▶ EXERCISE INSTRUCTIONS
Scan the records and identify every line in which the string "Context" occurs, then return those lines.

▶ INPUT
(** One child after the other: from the child after [*iter], the first that is permanent and of
    a wanted type; the node where the search ended, and the status. *)
Fixpoint next_loop (fuel : nat) (s : nodes) (node : Z) : option (Z * Z) :=
  match fuel with
  | O => None
  | S f =>
    if node =? 0 then Some (0, UACPI_STATUS_OK)
    else
      n ← s !! node;
      if uacpi_namespace_node_is_temporary n then next_loop f s (next n)
      else
        match is_one_of node with
        | None => Some (node, UACPI_STATUS_NOT_FOUND)
        | Some true => Some (node, UACPI_STATUS_OK)
        | Some false => next_loop f s (next n)
        end
  end.

(** The status, what [*iter] is afterwards, and the caller's state. *)
Definition uacpi_namespace_node_next_typed (init_level : Z) (s : nodes) (par it : Z) (u : U) : option (Z * Z * U) :=
  if init_level <? UACPI_INIT_LEVEL_SUBSYSTEM_INITIALIZED then Some (UACPI_STATUS_INIT_LEVEL_MISMATCH, it, u)
  else if (par =? 0) && (it =? 0) then Some (UACPI_STATUS_INVALID_ARGUMENT, it, u)
  else
    let '(u, ret) := read_lock u in
    if negb (ret =? UACPI_STATUS_OK) then Some (ret, it, u)
    else
      n ← s !! (if it =? 0 then par else it);
      '(node, ret) ← next_loop (rounds s) s (if it =? 0 then child n else next n);
      let u := (read_unlock u).1 in
      if node =? 0 then Some (UACPI_STATUS_NOT_FOUND, it, u)
      else Some (ret, if ret =? UACPI_STATUS_OK then node else it, u).

(** ** The traversal *)

(** The nodes below a node, as a tree. *)
Inductive tree := Branch (p : Z) (kids : list tree).
Definition addr (t : tree) : Z := match t with Branch p _ => p end.
Definition kids_of (t : tree) : list tree := match t with Branch _ ts => ts end.

Lemma tree_ind' (P : tree -> Prop) : (forall p ts, Forall P ts -> P (Branch p ts)) -> forall t, P t.
Proof.
  intros H. fix IH 1. intros [p ts]. apply H. induction ts as [|t ts IHts]; constructor; [apply IH|exact IHts].
Qed.

Fixpoint tree_size (t : tree) : nat := match t with Branch _ ts => S (foldr (fun t n => (tree_size t + n)%nat) 0%nat ts) end.
Definition forest_size (ts : list tree) : nat := foldr (fun t n => (tree_size t + n)%nat) 0%nat ts.

(** The tree follows the scopes. *)
Inductive shaped (C : Z -> list Z) : tree -> Prop :=
  | shaped_branch p ts : addr <$> ts = C p -> Forall (shaped C) ts -> shaped C (Branch p ts).

Section Traversal.
Context (s : nodes).

Definition temporary (p : Z) : bool := default false (uacpi_namespace_node_is_temporary <$> s !! p).
Definition shown (p : Z) : bool := default false (is_one_of p) && negb (permanent_only && temporary p).

(** On the way down: stop, or go on, with the children or without them. *)
Definition enter (p d : Z) (u : U) : (Z * U) + (U * bool) :=
  if shown p then
    match descending_callback with
    | Some cb =>
      match call cb u p d with
      | inl r => inl r
      | inr (u, decision) =>
        if decision =? UACPI_ITERATION_DECISION_CONTINUE then inr (u, true)
        else if decision =? UACPI_ITERATION_DECISION_NEXT_PEER then inr (u, false)
        else inl (walk_out UACPI_STATUS_INVALID_ARGUMENT u)
      end
    | None => inr (u, true)
    end
  else inr (u, negb (default false (is_one_of p))).

(** On the way up. *)
Definition leave (p d : Z) (u : U) : (Z * U) + U :=
  if shown p then
    match ascending_callback with
    | Some cb => match call cb u p d with inl r => inl r | inr (u, _) => inr u end
    | None => inr u
    end
  else inr u.

(** Depth first; children only down to the given depth. *)
Fixpoint visit (t : tree) (d : Z) (u : U) : (Z * U) + U :=
  match t with
  | Branch p ts =>
    match enter p d u with
    | inl r => inl r
    | inr (u, down) =>
      let below := if down && (d <? max_depth)
                   then (fix visits ts u := match ts with [] => inr u | t :: ts => match visit t (d + 1) u with inl r => inl r | inr u => visits ts u end end) ts u
                   else inr u in
      match below with inl r => inl r | inr u => leave p d u end
    end
  end.
Fixpoint visits (ts : list tree) (d : Z) (u : U) : (Z * U) + U :=
  match ts with [] => inr u | t :: ts => match visit t d u with inl r => inl r | inr u => visits ts d u end end.

Context `{NR : NsRoot} (C : Z -> list Z) (Hinv : ns_inv s C) (Htypes : forall p, is_Some (s !! p) -> is_Some (is_one_of p)) (Hmax : 1 <= max_depth < 2 ^ 32).

Lemma visit_branch p ts d u : visit (Branch p ts) d u =
  match enter p d u with
  | inl r => inl r
  | inr (u, down) => match (if down && (d <? max_depth) then visits ts (d + 1) u else inr u) with inl r => inl r | inr u => leave p d u end
  end.
Proof.
  cbn [visit]. destruct (enter p d u) as [r|[u1 down]]; [done|]. destruct (down && (d <? max_depth)); [|done].
  match goal with |- match ?f ts u1 with _ => _ end = _ => assert (forall l v, f l v = visits l (d + 1) v) as Hf end; [|by rewrite Hf].
  induction l as [|t l IH]; intros v; cbn; [done|]. by destruct (visit t (d + 1) v).
Qed.

(** One round on the way down, and one on the way up. *)
Lemma round_down p n m d u : s !! p = Some n -> 1 <= d <= max_depth -> exists m', iter_round s (Iter p false m d u) =
  match enter p d u with
  | inl r => inl (Some r)
  | inr (u', down) => if down && (d <? max_depth) && negb (child n =? 0) then inr (Iter (child n) false m' (d + 1) u') else inr (Iter p true m' d u')
  end.
Proof.
  intros Hn Hd. destruct (Htypes p) as [b Hb]; [by exists n|]. exists b. unfold iter_round, enter, shown, temporary. cbn [it_depth it_node it_user walking_up matches].
  rewrite (proj2 (Z.eqb_neq d 0)) by lia. rewrite Hn, Hb. cbn [default id from_option fmap option_fmap option_map matches]; unfold id. change (u32 (d + 1)) with ((d + 1) mod 4294967296).
  assert (Hdo : forall v, do_next n (Iter p false b d v) UACPI_ITERATION_DECISION_CONTINUE =
    if (d <? max_depth) && negb (child n =? 0) then inr (Iter (child n) false b (d + 1) v) else inr (Iter p true b d v)).
  { intros v. unfold do_next. cbn [walking_up it_depth it_node it_user matches]. change (UACPI_ITERATION_DECISION_CONTINUE =? UACPI_ITERATION_DECISION_CONTINUE) with true. cbn [andb orb].
    destruct (Z.eqb_spec d max_depth) as [E|E]; [by rewrite (proj2 (Z.ltb_ge d max_depth)) by lia|]. rewrite (proj2 (Z.ltb_lt d max_depth)) by lia. cbn [negb andb].
    by rewrite u32_small by lia. }
  destruct b; cbn [negb andb]; [|by rewrite Hdo]. destruct (permanent_only && uacpi_namespace_node_is_temporary n); cbn [negb]; [done|].
  destruct descending_callback as [cb|]; [|by rewrite Hdo]. destruct (call cb u p d) as [r|[u1 dec]]; [done|].
  destruct (Z.eqb_spec dec UACPI_ITERATION_DECISION_CONTINUE) as [->|Ec]; [by rewrite Hdo|]. unfold do_next. cbn [walking_up it_depth it_node it_user matches].
  rewrite (proj2 (Z.eqb_neq dec _) Ec). cbn [andb orb]. by destruct (dec =? UACPI_ITERATION_DECISION_NEXT_PEER).
Qed.

Lemma round_up p n d : s !! p = Some n -> 1 <= d <= max_depth -> exists m', forall m u, iter_round s (Iter p true m d u) =
  match leave p d u with
  | inl r => inl (Some r)
  | inr u' => if next n =? 0 then inr (Iter (parent n) true m' (d - 1) u') else inr (Iter (next n) false m' d u')
  end.
Proof.
  intros Hn Hd. destruct (Htypes p) as [b Hb]; [by exists n|]. exists b. intros m u. unfold iter_round, leave, shown, temporary. cbn [it_depth it_node it_user walking_up matches].
  rewrite (proj2 (Z.eqb_neq d 0)) by lia. rewrite Hn, Hb. cbn [default id from_option fmap option_fmap option_map matches]; unfold id.
  assert (Hdo : forall v dec, do_next n (Iter p true b d v) dec = if next n =? 0 then inr (Iter (parent n) true b (d - 1) v) else inr (Iter (next n) false b d v)).
  { intros v dec. unfold do_next. cbn [walking_up it_depth it_node it_user matches]. rewrite u32_small by lia. by destruct (next n =? 0). }
  destruct b; cbn [negb andb]; [|by rewrite Hdo]. destruct (permanent_only && uacpi_namespace_node_is_temporary n); cbn [negb]; [by rewrite Hdo|].
  destruct ascending_callback as [cb|]; [|by rewrite Hdo]. destruct (call cb u p d) as [r|[u1 dec]]; [done|by rewrite Hdo].
Qed.

(** The walk over a tree whose root is [n]: what comes after it starts at the next sibling,
    or at the parent on the way up. *)
Definition tree_run (t : tree) : Prop := forall n m d u, s !! addr t = Some n -> shaped C t -> 1 <= d <= max_depth ->
  exists k m', (k <= 2 * tree_size t)%nat /\ forall fuel, wloop (k + fuel) (iter_round s) (Iter (addr t) false m d u) =
    match visit t d u with
    | inl r => Some (Some r)
    | inr u' => wloop fuel (iter_round s) (if next n =? 0 then Iter (parent n) true m' (d - 1) u' else Iter (next n) false m' d u')
    end.

Lemma forest_run ts : Forall tree_run ts -> forall p q m d u, linked s p (addr <$> ts) -> ts <> [] -> Forall (shaped C) ts ->
  Forall (fun t => exists n, s !! addr t = Some n /\ parent n = q) ts -> 1 <= d <= max_depth ->
  exists k m', (k <= 2 * forest_size ts)%nat /\ forall fuel, wloop (k + fuel) (iter_round s) (Iter p false m d u) =
    match visits ts d u with inl r => Some (Some r) | inr u' => wloop fuel (iter_round s) (Iter q true m' (d - 1) u') end.
Proof.
  induction 1 as [|t ts Ht Hts IH]; intros p q m d u Hl Hne Hsh Hpar Hd; [done|]. destruct Hl as (-> & Hnz & n & Hn & Hl).
  apply Forall_cons_1 in Hsh as [Hsh1 Hsh], Hpar as [(n' & Hn' & Hp) Hpar]. simplify_eq.
  destruct (Ht n m d u Hn Hsh1 Hd) as (k1 & m1 & Hk1 & Hrun). cbn [forest_size foldr visits]. fold (forest_size ts).
  destruct (visit t d u) as [r|u1] eqn:Hv; [exists k1, m1; split; [lia|exact Hrun]|].
  destruct ts as [|t2 ts]; [exists k1, m1; split; [lia|]; intros fuel; by rewrite Hrun, Hl|].
  pose proof Hl as (Heq & Hnz2 & _). destruct (IH (next n) (parent n) m1 d u1) as (k2 & m2 & Hk2 & Hrun2); [done..|].
  exists (k1 + k2)%nat, m2. split; [lia|]. intros fuel. rewrite <- Nat.add_assoc, Hrun, (proj2 (Z.eqb_neq (next n) 0)) by congruence. apply Hrun2.
Qed.

Lemma kids_here p n ts : s !! p = Some n -> addr <$> ts = C p -> Forall (fun t => exists n, s !! addr t = Some n /\ parent n = p) ts.
Proof.
  intros Hn Hts. apply Forall_forall. intros t Ht. assert (Hin : addr t ∈ C p) by (rewrite <- Hts; by apply list_elem_of_fmap_2).
  destruct (linked_elem _ _ _ _ (iv_linked _ _ Hinv p n Hn) Hin) as [_ [c Hc]]. exists c. split; [done|]. by apply (iv_parent _ _ Hinv p (addr t)).
Qed.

▶ RESULT BELOW
Context (s : nodes).
Context `{NR : NsRoot} (C : Z -> list Z) (Hinv : ns_inv s C) (Htypes : forall p, is_Some (s !! p) -> is_Some (is_one_of p)) (Hmax : 1 <= max_depth < 2 ^ 32).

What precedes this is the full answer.